• [What the task asks]: Among the records that follow, count the lines with the string "apply"; report only that count.

(Collected data)
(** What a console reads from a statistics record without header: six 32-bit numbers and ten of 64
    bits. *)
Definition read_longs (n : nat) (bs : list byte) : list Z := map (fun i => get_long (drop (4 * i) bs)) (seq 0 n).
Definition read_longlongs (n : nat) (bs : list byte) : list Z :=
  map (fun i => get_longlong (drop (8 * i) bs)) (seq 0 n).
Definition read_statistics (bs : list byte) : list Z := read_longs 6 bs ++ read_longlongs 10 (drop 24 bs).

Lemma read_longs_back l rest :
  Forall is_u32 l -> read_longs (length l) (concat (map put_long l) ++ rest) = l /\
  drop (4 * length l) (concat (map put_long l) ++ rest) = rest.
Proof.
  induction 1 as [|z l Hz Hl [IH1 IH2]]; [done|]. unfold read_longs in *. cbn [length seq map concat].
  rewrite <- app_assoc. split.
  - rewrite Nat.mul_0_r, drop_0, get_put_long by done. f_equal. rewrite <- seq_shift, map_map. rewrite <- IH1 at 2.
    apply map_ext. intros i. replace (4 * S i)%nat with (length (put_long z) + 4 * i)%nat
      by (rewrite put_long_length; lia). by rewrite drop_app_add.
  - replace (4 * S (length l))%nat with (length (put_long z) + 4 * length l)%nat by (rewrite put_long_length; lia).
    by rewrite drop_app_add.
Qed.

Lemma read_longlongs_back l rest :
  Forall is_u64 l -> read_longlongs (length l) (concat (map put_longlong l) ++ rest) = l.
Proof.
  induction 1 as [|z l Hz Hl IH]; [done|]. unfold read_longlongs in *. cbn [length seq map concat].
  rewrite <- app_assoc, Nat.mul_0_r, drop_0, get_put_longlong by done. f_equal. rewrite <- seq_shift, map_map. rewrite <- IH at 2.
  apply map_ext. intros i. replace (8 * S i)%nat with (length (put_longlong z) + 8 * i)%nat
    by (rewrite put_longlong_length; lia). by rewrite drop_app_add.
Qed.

• [Solution to the problem]: 2